TASK INPUTS Start Marker
Lemma lstrip_ascii_only (s : string) :
  ascii_only s = true -> ascii_only (lstrip_ascii s) = true.
Proof.
  unfold ascii_only. induction s as [|c s IH]; intros H; [reflexivity|].
  cbn [lstrip_ascii]. destruct (is_space c); [|exact H].
  cbn [list_ascii_of_string forallb] in H. apply andb_prop in H as [_ Hs].
  now apply IH.
Qed.

Lemma strip_ascii_eq (s : string) :
  ascii_only s = true -> strip s = strip_ascii s.
Proof.
  intros H. unfold strip, strip_ascii.
  rewrite (lstrip_ascii_eq _ H). apply rstrip_ascii_eq.
  now apply lstrip_ascii_only.
Qed.

Lemma keep_char_ascii (c : ascii) :
  keep_char c = true -> (N_of_ascii c <? 128)%N = true.
Proof.
  destruct c as [[] [] [] [] [] [] [] []]; vm_compute; intros H;
    try reflexivity; discriminate.
Qed.

Lemma kept_ascii_only (s : string) : kept s -> ascii_only s = true.
Proof.
  unfold kept, ascii_only. induction s as [|c s IH]; intros H; [reflexivity|].
  cbn [list_ascii_of_string forallb] in *. apply andb_prop in H as [Hc Hs].
  now rewrite (keep_char_ascii _ Hc), (IH Hs).
Qed.

Lemma lstrip_ascii_head (s : string) :
  match lstrip_ascii s with
  | EmptyString => True
  | String c _ => is_space c = false
  end.
Proof.
  induction s as [|c s IH]; simpl; [exact I|].
  destruct (is_space c) eqn:E; simpl; assumption.
Qed.

Lemma sub_other_kept (s : string) : kept (sub_other s).
Proof.
  unfold kept. induction s as [|c s IH]; [reflexivity|].
  cbn [sub_other list_ascii_of_string forallb]. rewrite IH, andb_true_r.
  destruct (keep_char c) eqn:E; [exact E|reflexivity].
Qed.

Lemma sub_blanks_kept (b : bool) (s : string) :
  kept s -> kept (sub_blanks b s).
Proof.
  unfold kept. revert b. induction s as [|c s IH]; intros b H; [reflexivity|].
  cbn [list_ascii_of_string forallb] in H. apply andb_prop in H as [Hc Hs].
  cbn [sub_blanks].
  destruct (is_space c); [destruct b|]; cbn [list_ascii_of_string forallb];
    rewrite ?Hc, ?(IH _ Hs); auto.
Qed.

Lemma lstrip_kept (s : string) : kept s -> kept (lstrip_ascii s).
Proof.
  unfold kept. induction s as [|c s IH]; intros H; [reflexivity|].
  cbn [lstrip_ascii]. destruct (is_space c); [|exact H].
  cbn [list_ascii_of_string forallb] in H. apply andb_prop in H as [_ Hs].
  now apply IH.
Qed.

Lemma rstrip_kept (s : string) : kept s -> kept (rstrip_ascii s).
Proof.
  unfold kept. induction s as [|c s IH]; intros H; [reflexivity|].
  cbn [list_ascii_of_string forallb] in H. apply andb_prop in H as [Hc Hs].
  cbn [rstrip_ascii].
  destruct (is_space c && is_empty (rstrip_ascii s)); [reflexivity|].
  cbn [list_ascii_of_string forallb]. now rewrite Hc, (IH Hs).
Qed.

Lemma sub_blanks_single_spaced (b : bool) (s : string) :
  single_spaced b (sub_blanks b s) = true.
Proof.
  revert b. induction s as [|c s IH]; intros b; [reflexivity|].
  cbn [sub_blanks]. destruct (is_space c) eqn:Ec.
  - destruct b; [apply IH|].
    cbn [single_spaced]. change (is_space " ") with true. cbv iota.
    now rewrite IH.
  - cbn [single_spaced]. rewrite Ec. apply IH.
Qed.

Lemma single_spaced_weaken (s : string) :
  single_spaced true s = true -> single_spaced false s = true.
Proof.
  destruct s as [|c s]; [reflexivity|]. cbn [single_spaced].
  destruct (is_space c); [discriminate|auto].
Qed.

Lemma lstrip_single_spaced (b : bool) (s : string) :
  single_spaced b s = true -> single_spaced false (lstrip_ascii s) = true.
Proof.
  revert b. induction s as [|c s IH]; intros b H; [reflexivity|].
  cbn [lstrip_ascii]. cbn [single_spaced] in H. destruct (is_space c) eqn:Ec.
  - apply andb_prop in H as [_ H]. now apply (IH true).
  - cbn [single_spaced]. now rewrite Ec.
Qed.

Lemma rstrip_single_spaced (b : bool) (s : string) :
  single_spaced b s = true -> single_spaced b (rstrip_ascii s) = true.
Proof.
  revert b. induction s as [|c s IH]; intros b H; [reflexivity|].
  cbn [rstrip_ascii]. cbn [single_spaced] in H.
  destruct (is_space c) eqn:Ec.
  - apply andb_prop in H as [H1 H2].
    destruct (is_empty (rstrip_ascii s)); [reflexivity|].
    cbn [andb single_spaced]. rewrite Ec, H1. now apply IH.
  - cbn [andb single_spaced]. rewrite Ec. now apply IH.
Qed.

Lemma sub_blanks_id (b : bool) (s : string) :
  single_spaced b s = true -> sub_blanks b s = s.
Proof.
  revert b. induction s as [|c s IH]; intros b H; [reflexivity|].
  cbn [single_spaced] in H. cbn [sub_blanks].
  destruct (is_space c).
  - apply andb_prop in H as [H1 H2]. apply andb_prop in H1 as [Hb Hc].
    apply negb_true_iff in Hb. subst b.
    apply Ascii.eqb_eq in Hc. subst c. now rewrite (IH _ H2).
  - now rewrite (IH _ H).
Qed.

Lemma sub_other_id (s : string) : kept s -> sub_other s = s.
Proof.
  unfold kept. induction s as [|c s IH]; intros H; [reflexivity|].
  cbn [list_ascii_of_string forallb] in H. apply andb_prop in H as [Hc Hs].
  cbn [sub_other]. now rewrite Hc, (IH Hs).
Qed.

Lemma lower_ascii_id (s : string) : kept s -> lower_ascii s = s.
Proof.
  unfold kept. induction s as [|c s IH]; intros H; [reflexivity|].
  cbn [list_ascii_of_string forallb] in H. apply andb_prop in H as [Hc Hs].
  cbn [lower_ascii]. now rewrite (keep_char_lower _ Hc), (IH Hs).
Qed.

Lemma lower_id (s : string) : kept s -> lower s = s.
Proof.
  intros H. unfold lower. rewrite (kept_ascii_only _ H).
  now apply lower_ascii_id.
Qed.

Lemma rstrip_rstrip (s : string) : rstrip_ascii (rstrip_ascii s) = rstrip_ascii s.
Proof.
  induction s as [|c s IH]; [reflexivity|]. cbn [rstrip_ascii].
  destruct (is_space c && is_empty (rstrip_ascii s)) eqn:E; [reflexivity|].
  cbn [rstrip_ascii]. now rewrite IH, E.
Qed.

Lemma lstrip_rstrip_lstrip (s : string) :
  lstrip_ascii (rstrip_ascii (lstrip_ascii s)) = rstrip_ascii (lstrip_ascii s).
Proof.
  pose proof (lstrip_ascii_head s) as H.
  destruct (lstrip_ascii s) as [|c u]; [reflexivity|].
  cbn [rstrip_ascii]. rewrite H. cbn [andb lstrip_ascii]. now rewrite H.
Qed.

Lemma strip_strip (s : string) : strip_ascii (strip_ascii s) = strip_ascii s.
Proof.
  unfold strip_ascii. now rewrite lstrip_rstrip_lstrip, rstrip_rstrip.
Qed.

Lemma single_spaced_pairs (b : bool) (s : string) pre x y post :
  single_spaced b s = true ->
  list_ascii_of_string s = pre ++ x :: y :: post ->
  ~ (is_space x = true /\ is_space y = true).
Proof.
  revert b s. induction pre as [|p pre IH]; intros b s H Hs [Hx Hy].
  - destruct s as [|c [|d s]]; try discriminate.
    cbn [list_ascii_of_string app] in Hs. injection Hs as -> -> _.
    cbn [single_spaced] in H. rewrite Hx, Hy in H.
    now rewrite !andb_false_r, ?andb_false_l in H.
  - destruct s as [|c s]; [discriminate|].
    cbn [list_ascii_of_string app] in Hs. injection Hs as -> Hs.
    cbn [single_spaced] in H.
    destruct (is_space p).
    + apply andb_prop in H as [_ H]. exact (IH _ _ H Hs (conj Hx Hy)).
    + exact (IH _ _ H Hs (conj Hx Hy)).
Qed.

(** The cleaned text, through the one-byte blanks of ASCII text. *)
Lemma clean_text_ascii (text : string) :
  clean_text text
  = strip_ascii (sub_blanks false (sub_other (lower text))).
Proof.
  unfold clean_text. apply strip_ascii_eq, kept_ascii_only.
  apply sub_blanks_kept, sub_other_kept.
Qed.

Lemma clean_text_kept (text : string) : kept (clean_text text).
Proof.
  rewrite clean_text_ascii. unfold strip_ascii.
  apply rstrip_kept, lstrip_kept, sub_blanks_kept, sub_other_kept.
Qed.

Lemma clean_text_single_spaced (text : string) :
  single_spaced false (clean_text text) = true.
Proof.
  rewrite clean_text_ascii. unfold strip_ascii.
  apply rstrip_single_spaced.
  apply (lstrip_single_spaced false). apply sub_blanks_single_spaced.
Qed.

Lemma clean_text_stripped (text : string) :
  strip (clean_text text) = clean_text text.
Proof.
  rewrite (strip_ascii_eq _ (kept_ascii_only _ (clean_text_kept text))).
  rewrite clean_text_ascii. apply strip_strip.
Qed.

(** A cleaned text is in a normal form: it is made of lowercase letters,
    digits, the signs + # . / and spaces only; it neither starts nor ends
    with a blank; and it has no blank after a blank. *)
Theorem clean_text_normal_form (text : string) :
  let cleaned := clean_text text in
  (forall c, In c (list_ascii_of_string cleaned) -> keep_char c = true) /\
  strip cleaned = cleaned /\
  (forall pre x y post,
      list_ascii_of_string cleaned = pre ++ x :: y :: post ->
      ~ (is_space x = true /\ is_space y = true)) /\
  single_spaced false cleaned = true.
Proof.
  intros cleaned. subst cleaned.
  pose proof (clean_text_kept text) as Hk.
  pose proof (clean_text_single_spaced text) as Hs.
  split; [|split; [|split]].
  - intros c Hc. unfold kept in Hk. rewrite forallb_forall in Hk. now apply Hk.
  - apply clean_text_stripped.
  - intros pre x y post. now apply single_spaced_pairs with (b := false).
  - exact Hs.
Qed.

(** Cleaning is idempotent: a cleaned text is left as it is. *)
Theorem clean_text_idempotent (text : string) :
  clean_text (clean_text text) = clean_text text.
Proof.
  unfold clean_text at 1.
  set (cleaned := clean_text text).
  pose proof (clean_text_kept text) as Hk.
  pose proof (clean_text_single_spaced text) as Hs.
  fold cleaned in Hk, Hs.
  rewrite (lower_id _ Hk), (sub_other_id _ Hk), (sub_blanks_id _ _ Hs).
  apply clean_text_stripped.
Qed.
End CleanText.

Example clean_text_sample :
  Training.clean_text (env := Demo.env)
    (String (ascii_of_nat 9) "  Senior C++ Dev, (RESTful APIs)!  React.js/Node ")
  = "senior c++ dev restful apis react.js/node".
Proof. vm_compute. reflexivity. Qed.

(* ------------------------------------------------------------------ *)
(** ** The order of iteration of sets does not show in a result *)

Lemma string_leb_trans (s1 s2 s3 : string) :
  String.leb s1 s2 = true -> String.leb s2 s3 = true ->
  String.leb s1 s3 = true.
Proof.
  unfold String.leb. revert s2 s3.
  induction s1 as [|c1 s1 IH]; intros [|c2 s2] [|c3 s3]; simpl;
    try congruence.
  unfold Ascii.compare.
  destruct (N.compare_spec (N_of_ascii c1) (N_of_ascii c2)) as [H12|H12|H12];
    destruct (N.compare_spec (N_of_ascii c2) (N_of_ascii c3)) as [H23|H23|H23];
    destruct (N.compare_spec (N_of_ascii c1) (N_of_ascii c3)) as [H13|H13|H13];
    try congruence; try lia.
  apply IH.
Qed.
Lemma fastestModel_in_registry st : In (fastestModel st) MODEL_REGISTRY.
Proof.
  destruct (reduce_first_minimum st gpt5mini [gpt5; gpt51thinking; gpt4omini])
    as (i & Hi & _).
  eapply nth_error_In. exact Hi.
Qed.

(** X2: [selectModel] throws exactly when [maxLatencyMs] is negative, and
    then it is the validation that rejects the configuration; otherwise it
    returns the full name of a model of the registry, with a warning
    exactly when no model is within the latency bound. *)
Theorem select_total (config : RouterConfig) (st : Store) :
  (maxLatencyMs config < 0 -> selectModel config st = ZodError) /\
  (0 <= maxLatencyMs config ->
   exists m,
     In m MODEL_REGISTRY /\
     selectModel config st =
       Returned (fullName m)
         (if Nat.eqb (List.length (viableModels st config)) 0
          then [NoModelMeetsLatency (maxLatencyMs config) (fullName m)]
          else [])).
Proof.
  split.
  - intros Hneg. unfold selectModel, validConfig.
    destruct (Qle_bool 0 (maxLatencyMs config)) eqn:E; [|reflexivity].
    apply Qle_bool_iff in E. exfalso. eapply Qlt_not_le; eassumption.
  - intros Hpos.
    assert (Hv : validConfig config = true) by now apply Qle_bool_iff.
    destruct (viableModels st config) as [|x l] eqn:E.
    + exists (fastestModel st). split; [apply fastestModel_in_registry|].
      now apply selectModel_fallback.
    + destruct (selectModel_best config st Hv)
        as (i & m & _ & Hreg & _ & Hsel & _); [congruence|].
      exists m. split; [exact Hreg | exact Hsel].
Qed.

Lemma select_total_witness :
  selectModel (mkConfig reasoning (-1) quality None) tiedStore = ZodError /\
  exists m,
    In m MODEL_REGISTRY /\
    selectModel (mkConfig reasoning 0 quality None) tiedStore =
      Returned (fullName m)
        (if Nat.eqb
              (List.length
                 (viableModels tiedStore (mkConfig reasoning 0 quality None)))
              0
         then [NoModelMeetsLatency 0 (fullName m)]
         else []).
Proof.
  split.
  - apply (proj1 (select_total (mkConfig reasoning (-1) quality None)
                               tiedStore)).
    reflexivity.
  - apply (proj2 (select_total (mkConfig reasoning 0 quality None) tiedStore)).
    discriminate.
Defined.

(** ** Telemetry queries *)

Lemma sliceLast_length {A} (n : nat) (l : list A) :
  (0 < n)%nat -> List.length (sliceLast n l) = Nat.min n (List.length l).
Proof.
  intros Hn. destruct n as [|n]; [lia|]. unfold sliceLast.
  rewrite length_skipn. lia.
Qed.
(** C10.  Whatever core saved the file, after a freshly constructed core has
    loaded it the entropy of that core is still the value drawn at its
    construction, hence within [0.1, 0.3] when the draw was, and so is the
    entropy that its snapshot reports; the "emotional_entropy" field that
    [save_state] wrote is not read back. *)
Theorem load_keeps_entropy_of_construction
    (self : EmotionalCore) (u t1 t2 g : Q)
    (filepath : string) (now : Q) (fs : gmap string file) :
  let saved := save_state filepath now self fs in
  let loaded := fst (load_state filepath saved (init u t1 t2 g)) in
  (exists state,
      saved !! filepath = Some (JsonObject state)
      /\ j_emotional_entropy state = Some (emotional_entropy self))
  /\ emotional_entropy loaded = u
  /\ match get_emotional_state loaded with
     | Py.Ok s => s_emotional_entropy s = u
     | Py.Raise _ => True
     end
  /\ (0.1 <= u <= 0.3 ->
      0.1 <= emotional_entropy loaded <= 0.3)
  /\ (~ u == emotional_entropy self ->
      ~ emotional_entropy loaded == emotional_entropy self).
Proof.
  intros saved loaded.
  assert (Hu : emotional_entropy loaded = u).
  { subst loaded. now rewrite load_state_entropy. }
  split; [|split; [exact Hu|split; [|split]]].
  - subst saved. unfold save_state. rewrite lookup_insert_eq.
    eexists. split; reflexivity.
  - unfold get_emotional_state.
    destruct (get_mood_bias (memory loaded)); [exact Hu | exact I].
  - now rewrite Hu.
  - now rewrite Hu.
Qed.

(** ** Interaction and garden stimuli *)

(** C6.  A query blends exactly one of three fixed impulses: contemplation
    (0.4, 0.3) when |sentiment| < 0.3, engagement (0.6, 0.5) when
    sentiment > 0.3, defensive (-0.4, 0.6) when sentiment <= -0.3; an
    interaction of another kind changes nothing.  At sentiment = 0.3 exactly
    the code falls through to the last branch and blends the defensive
    impulse, not engagement.  On an empty set, sentiment -0.5 yields the
    single defensive impulse, and the snapshot has mood "negative" and energy
    "medium". *)
Theorem query_at_threshold_blends_defensive (now : Q) (self : EmotionalCore) :
  let contemplation := new_emotion now "contemplation" 0.4 0.3 0.5 "neutral_query" in
  let engagement := new_emotion now "engagement" 0.6 0.5 0.4 "positive_interaction" in
  let defensive := new_emotion now "defensive" (-0.4) 0.6 0.7 "negative_interaction" in
  let empty := set_current_emotions [] self in
  (forall sentiment : Q,
      (Qabs sentiment < 0.3 ->
       update_from_interaction "query" sentiment now self
       = _add_or_update_emotion contemplation self)
      /\ (0.3 < sentiment ->
          update_from_interaction "query" sentiment now self
          = _add_or_update_emotion engagement self)
      /\ (sentiment <= -0.3 ->
          update_from_interaction "query" sentiment now self
          = _add_or_update_emotion defensive self)
      /\ (sentiment == 0.3 ->
          update_from_interaction "query" sentiment now self
          = _add_or_update_emotion defensive self))
  /\ (forall (kind : string) (sentiment : Q),
        kind <> "query" -> update_from_interaction kind sentiment now self = self)
  /\ current_emotions (update_from_interaction "query" 0.3 now empty) = [defensive]
  /\ current_emotions (update_from_interaction "query" (-0.5) now empty) = [defensive]
  /\ (forall u t1 t2 g : Q,
        get_emotional_state
          (update_from_interaction "query" (-0.5) now
             (set_current_emotions [] (init u t1 t2 g)))
        = Py.Ok
            {| s_mood := "negative"; s_energy := "medium";
               s_dominant_emotion := "defensive"; s_valence_bias := 0;
               s_emotional_entropy := u; s_active_emotions := 1;
               s_emotions := [view defensive] |}).
Proof.
  intros contemplation engagement defensive empty.
  split; [|split; [|split; [|split]]].
  - intros sentiment. unfold update_from_interaction. simpl String.eqb. cbv iota.
    repeat split; intros H.
    + apply ltb_lt in H. now rewrite H.
    + assert (H1 : Py.ltb (Qabs sentiment) 0.3 = false).
      { apply ltb_ge. rewrite Qabs_pos; lra. }
      apply ltb_lt in H. now rewrite H1, H.
    + assert (H1 : Py.ltb (Qabs sentiment) 0.3 = false).
      { apply ltb_ge. rewrite Qabs_neg; lra. }
      assert (H2 : Py.ltb 0.3 sentiment = false) by (apply ltb_ge; lra).
      now rewrite H1, H2.
    + assert (H1 : Py.ltb (Qabs sentiment) 0.3 = false).
      { apply ltb_ge. rewrite Qabs_pos; lra. }
      assert (H2 : Py.ltb 0.3 sentiment = false) by (apply ltb_ge; lra).
      now rewrite H1, H2.
  - intros kind sentiment Hkind. unfold update_from_interaction.
    apply String.eqb_neq in Hkind. now rewrite Hkind.
  - reflexivity.
  - reflexivity.
  - reflexivity.
Qed.

(** C7.  [update_from_garden] applies the awe stimulus (0.8, 0.7) exactly
    when complexity > 0.7, then the joy stimulus exactly when blooms > 0, with
    valence min(blooms * 0.2, 0.9) and arousal 0.8 times that; an absent key
    counts as 0.  From the fresh default state, complexity 0.8 and 3 blooms
    create awe (0.8, 0.7) and joy of valence 0.6, and awe is then dominant,
    with score 0.76 against 0.552 for joy. *)
Theorem garden_update_applies_awe_and_joy :
  (forall (garden : garden_state) (t_awe t_joy : Q) (self : EmotionalCore),
      let complexity := default 0 (g_complexity garden) in
      let blooms := default 0%Z (g_blooms garden) in
      exists awe joy,
        (name awe = "awe" /\ valence awe = 0.8 /\ arousal awe = 0.7)
        /\ (name joy = "joy"
            /\ valence joy == Qmin (inject_Z blooms * 0.2) 0.9
            /\ arousal joy == Qmin (inject_Z blooms * 0.2) 0.9 * 0.8)
        /\ update_from_garden garden t_awe t_joy self
           = (if Z_lt_dec 0 blooms then _add_or_update_emotion joy else id)
               ((if Qlt_le_dec 0.7 complexity then _add_or_update_emotion awe else id)
                  self))
  /\ (forall u t1 t2 g t_awe t_joy : Q,
        let garden := {| g_complexity := Some 0.8; g_blooms := Some 3%Z |} in
        let after := update_from_garden garden t_awe t_joy (init u t1 t2 g) in
        exists awe joy,
          map name (current_emotions after) = ["curiosity"; "anxiety"; "awe"; "joy"]
          /\ In awe (current_emotions after) /\ In joy (current_emotions after)
          /\ (name awe = "awe" /\ valence awe == 0.8 /\ arousal awe == 0.7)
          /\ (name joy = "joy" /\ valence joy == 0.6)
          /\ get_dominant_emotion after = Some awe
          /\ selection_score awe == 0.76
          /\ selection_score joy == 0.552).
Proof.
  split.
  - intros garden t_awe t_joy self complexity blooms.
    exists (new_emotion t_awe "awe" 0.8 0.7 0.1 "garden_complexity").
    exists (new_emotion t_joy "joy"
              (Py.min (inject_Z blooms * 0.2) 0.9)
              (Py.min (inject_Z blooms * 0.2) 0.9 * 0.8) 0.3
              ("garden_blooms_" +:+ pretty blooms)).
    split; [repeat split|]. split.
    { split; [reflexivity|]. cbn [valence arousal new_emotion].
      rewrite py_min_Qmin. split; reflexivity. }
    unfold update_from_garden.
    change (Py.get (g_complexity garden) 0) with complexity.
    change (Py.get (g_blooms garden) 0%Z) with blooms.
    assert (Hc : Py.ltb 0.7 complexity
                 = if Qlt_le_dec 0.7 complexity then true else false).
    { destruct (Qlt_le_dec 0.7 complexity); [now apply ltb_lt | now apply ltb_ge]. }
    assert (Hb : (0 <? blooms)%Z = if Z_lt_dec 0 blooms then true else false).
    { destruct (Z_lt_dec 0 blooms); [now apply Z.ltb_lt | apply Z.ltb_ge; lia]. }
    rewrite Hc, Hb.
    destruct (Qlt_le_dec 0.7 complexity), (Z_lt_dec 0 blooms); reflexivity.
  - intros u t1 t2 g t_awe t_joy garden after.
    exists (new_emotion t_awe "awe" 0.8 0.7 0.1 "garden_complexity").
    exists (new_emotion t_joy "joy" (Py.min (inject_Z 3 * 0.2) 0.9)
              (Py.min (inject_Z 3 * 0.2) 0.9 * 0.8) 0.3 "garden_blooms_3").
    split; [reflexivity|].
    split; [simpl; tauto|]. split; [simpl; tauto|].
    repeat split; reflexivity.
Qed.

(** ** The snapshot *)

Lemma last_entries_last_n {A : Type} (n : nat) (l : list A) :
  last_entries n l = Py.last_n n l.
Proof.
  unfold last_entries, Py.last_n. now rewrite firstn_rev, rev_involutive.
Qed.

Lemma sum_valence_total (recent : list memory_dict) :
  forall (vs : list Q) (acc : Q),
    map m_valence recent = map Some vs ->
    exists total,
      sum_valence acc recent = Py.Ok total
      /\ total == acc + fold_right Qplus 0 vs.
Proof.
  induction recent as [|e recent IH]; intros [|v vs] acc Hvs;
    try discriminate Hvs.
  - exists acc. split; [reflexivity | simpl; ring].
  - simpl in Hvs. injection Hvs as Hv Hrest.
    destruct (IH vs (acc + v) Hrest) as (total & Hsum & Htotal).
    exists total. simpl. rewrite Hv. simpl. split; [exact Hsum|].
    rewrite Htotal. ring.
Qed.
TASK INPUTS End Marker
DIRECTIONS FOR THIS TASK ▸
With "then" as the word to match, copy each line of the records that has it.

RESULT FOR THIS TASK ▸
    then it is the validation that rejects the configuration; otherwise it
          then [NoModelMeetsLatency (maxLatencyMs config) (fullName m)]
         then [NoModelMeetsLatency 0 (fullName m)]
    when complexity > 0.7, then the joy stimulus exactly when blooms > 0, with
    create awe (0.8, 0.7) and joy of valence 0.6, and awe is then dominant,
           = (if Z_lt_dec 0 blooms then _add_or_update_emotion joy else id)
               ((if Qlt_le_dec 0.7 complexity then _add_or_update_emotion awe else id)
                 = if Qlt_le_dec 0.7 complexity then true else false).
    assert (Hb : (0 <? blooms)%Z = if Z_lt_dec 0 blooms then true else false).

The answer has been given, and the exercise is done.